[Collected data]

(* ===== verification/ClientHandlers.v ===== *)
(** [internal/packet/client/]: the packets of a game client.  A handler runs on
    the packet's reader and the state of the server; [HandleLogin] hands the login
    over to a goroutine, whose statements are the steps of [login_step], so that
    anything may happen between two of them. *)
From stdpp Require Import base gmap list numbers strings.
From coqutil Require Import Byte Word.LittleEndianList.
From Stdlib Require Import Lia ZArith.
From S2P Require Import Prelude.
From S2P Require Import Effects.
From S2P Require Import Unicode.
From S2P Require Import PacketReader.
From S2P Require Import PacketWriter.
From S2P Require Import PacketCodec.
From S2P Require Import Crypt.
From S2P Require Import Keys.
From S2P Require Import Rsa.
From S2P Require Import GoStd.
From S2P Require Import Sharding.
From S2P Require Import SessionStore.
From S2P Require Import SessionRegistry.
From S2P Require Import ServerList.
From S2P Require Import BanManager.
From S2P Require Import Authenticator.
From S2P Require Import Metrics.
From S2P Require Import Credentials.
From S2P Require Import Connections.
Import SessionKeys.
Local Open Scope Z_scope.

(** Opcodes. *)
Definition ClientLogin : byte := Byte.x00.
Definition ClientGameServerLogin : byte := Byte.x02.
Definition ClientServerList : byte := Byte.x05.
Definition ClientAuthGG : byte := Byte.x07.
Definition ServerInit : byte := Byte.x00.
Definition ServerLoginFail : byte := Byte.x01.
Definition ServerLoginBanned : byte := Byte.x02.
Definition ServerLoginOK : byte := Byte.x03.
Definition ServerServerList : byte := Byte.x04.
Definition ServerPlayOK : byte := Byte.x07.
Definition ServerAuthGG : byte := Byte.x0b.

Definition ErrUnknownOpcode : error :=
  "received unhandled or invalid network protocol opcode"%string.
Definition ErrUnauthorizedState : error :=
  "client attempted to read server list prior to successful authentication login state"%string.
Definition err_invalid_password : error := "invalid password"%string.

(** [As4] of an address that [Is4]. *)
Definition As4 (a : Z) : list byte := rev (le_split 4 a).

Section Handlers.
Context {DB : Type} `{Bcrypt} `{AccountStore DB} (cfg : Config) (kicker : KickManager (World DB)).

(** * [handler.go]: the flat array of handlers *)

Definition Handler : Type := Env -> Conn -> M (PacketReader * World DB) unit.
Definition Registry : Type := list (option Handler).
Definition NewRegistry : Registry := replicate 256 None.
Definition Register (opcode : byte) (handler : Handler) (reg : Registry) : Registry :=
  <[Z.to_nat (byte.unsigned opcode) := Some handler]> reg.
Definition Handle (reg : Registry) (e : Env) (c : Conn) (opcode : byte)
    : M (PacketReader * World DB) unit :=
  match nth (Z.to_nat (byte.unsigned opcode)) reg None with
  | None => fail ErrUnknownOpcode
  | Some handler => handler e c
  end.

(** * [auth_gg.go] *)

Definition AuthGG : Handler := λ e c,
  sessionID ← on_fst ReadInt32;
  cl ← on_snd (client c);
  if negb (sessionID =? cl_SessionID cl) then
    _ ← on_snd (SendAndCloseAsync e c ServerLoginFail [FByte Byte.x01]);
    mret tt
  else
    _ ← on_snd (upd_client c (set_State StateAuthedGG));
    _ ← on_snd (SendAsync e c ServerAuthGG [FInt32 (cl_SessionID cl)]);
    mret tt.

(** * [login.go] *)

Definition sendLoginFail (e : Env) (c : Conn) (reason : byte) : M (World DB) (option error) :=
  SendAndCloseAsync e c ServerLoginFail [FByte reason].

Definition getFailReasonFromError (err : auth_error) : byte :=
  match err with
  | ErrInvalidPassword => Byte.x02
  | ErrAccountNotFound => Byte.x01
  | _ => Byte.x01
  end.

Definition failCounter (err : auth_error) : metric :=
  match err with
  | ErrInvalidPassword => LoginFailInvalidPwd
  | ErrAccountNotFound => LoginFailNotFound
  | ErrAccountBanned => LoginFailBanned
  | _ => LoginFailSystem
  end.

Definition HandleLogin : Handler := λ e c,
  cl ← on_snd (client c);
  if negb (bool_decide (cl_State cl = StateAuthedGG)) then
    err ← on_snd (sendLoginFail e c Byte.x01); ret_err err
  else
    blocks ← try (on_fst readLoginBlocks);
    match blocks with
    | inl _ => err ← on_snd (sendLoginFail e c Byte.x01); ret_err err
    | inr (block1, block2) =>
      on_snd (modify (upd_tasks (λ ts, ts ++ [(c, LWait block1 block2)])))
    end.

> [INSTRUCTIONS TO FOLLOW]: Locate the word "blocks" in the entries, and copy every line where it is found.

> [THE ANSWER]:
    blocks ← try (on_fst readLoginBlocks);
    match blocks with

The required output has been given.